Craig Lucas’s Devastatingly Drives I Was Most Alive with You Dynamically Home

I Was Most Alive with YouWritten by Craig Lucas Directed by Tyne Rafaeli Director of Artistic Sign Language, Sabrina Dennison
Marianna Bassham, Michael Gaston. Photo by Joan Marcus.

The Review: Craig Lucas’s I Was Most Alive with You

By Ross

A multi-tiered level of conceptual thought and emotional storytelling align perfectly in Craig Lucas’s devastatingly good new play, I was Most Alive with You. It drives down a twisting and emotional road attempting to make sense out of chaos while not plunging off a cliff. It holds your hand tightly but keeps the upcoming vista out of sight just enough that the final destination remains unknown. In truth, it’s a genre play that could fit easily and strongly into the category of ‘dysfunctional family drama’ with Lucas (Prayer for My Enemy) formulating its working gears and parts of conflict under the banners of: addiction, trauma, faith, and deafness. It’s a tree of miracles, this vehicle, that is so well constructed that it drives as smooth as one could hope. The gears are frameworks for the drama, and not necessarily the ‘problem’ within, but a component in the dilemma that affects the unit. To focus on just one as the ‘issue’ would be a disservice to the overall, but faith and the structure of Belief hangs overhead, much like the shadow characters on the floor above, and the Book of Job that is weaved into the framework throughout. Faith in our unity and life within despair is the battleground, even when the powerful biblical bangs come, three in a row, one after the after, it hits like a chain reaction multi-car collision on a cold frozen highway in the middle of a stormy winter day, harshly and haphazardly from all angles. The play punches hard in an instant, blind sighting the passengers with its power and slow-motioned feel. The whiplash and striking pain is hot, but surmountable, if taken one day at a time, ushering in the only thing one can say when the lights come up for the much-needed intermission, and that one word is “WOW“.

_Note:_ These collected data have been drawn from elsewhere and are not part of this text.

Lemma plain_edits ev p : plain_event ev = true → edits p (handle ev p).
Proof.
  destruct ev; intros H; try done; cbn [CanvasEditor.handle];
  unfold createNode, deleteNodes, clearCanvas, duplicateNode, copySelectedNodes, pasteCopiedNodes, handleConnectStart,
    createConnectedNode, deleteConnection, disconnectNodeReference, startNodeReferenceSelection, exitNodeReferenceSelection,
    selectNodeReference, handleNodeSelectCapture, selectNodeByEvent, handleNodeResize, toggleNodeFreeResize,
    handleNodeContentChange, handleNodeTitleChange, handleNodePromptChange, handleConfigNodeChange, handleFontSizeChange,
    toggleBatchExpanded, setBatchPrimary, duplicateBatchImage, deleteBatchImage, startGenerationRequest, finishGenerationRequest,
    stopGenerationByRunningId, release_connection;
  repeat first [progress editing | apply deselect_edits | apply connect_edits].
Qed.

(** Identities of a document that were given out before [n] *)
Definition below (n : nat) e : Prop := ref (e_nodes e) < n ∧ ref (e_connections e) < n ∧ ref (chatSessions e) < n.

Lemma below_le n m e : n ≤ m → below n e → below m e.
Proof. unfold below. lia. Qed.

(** A part of the document is as it was or is new. *)
Definition kept_or_new {A} (n : nat) (a b : Ref A) : Prop := b = a ∨ n ≤ ref b.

Life, as we find it, is too hard for us; it brings us too many pains, disappointments and impossible tasks. In order to bear it we cannot dispense with palliative measures…There are perhaps three such measures: powerful deflections, which cause us to make light of such misery; substitutive satisfactions, which diminish it; and intoxicating substances, which make us insensible to it.” – Sigmund Freud (quote from the intro to the play)

I Was Most Alive with YouWritten by Craig Lucas Directed by Tyne Rafaeli Director of Artistic Sign Language, Sabrina Dennison
Michael Gaston (Ash), Lisa Emery (Pleasant), Russell Harvard (Knox); and Gameela
Wright (Mariama) in background. Photo by Joan Marcus.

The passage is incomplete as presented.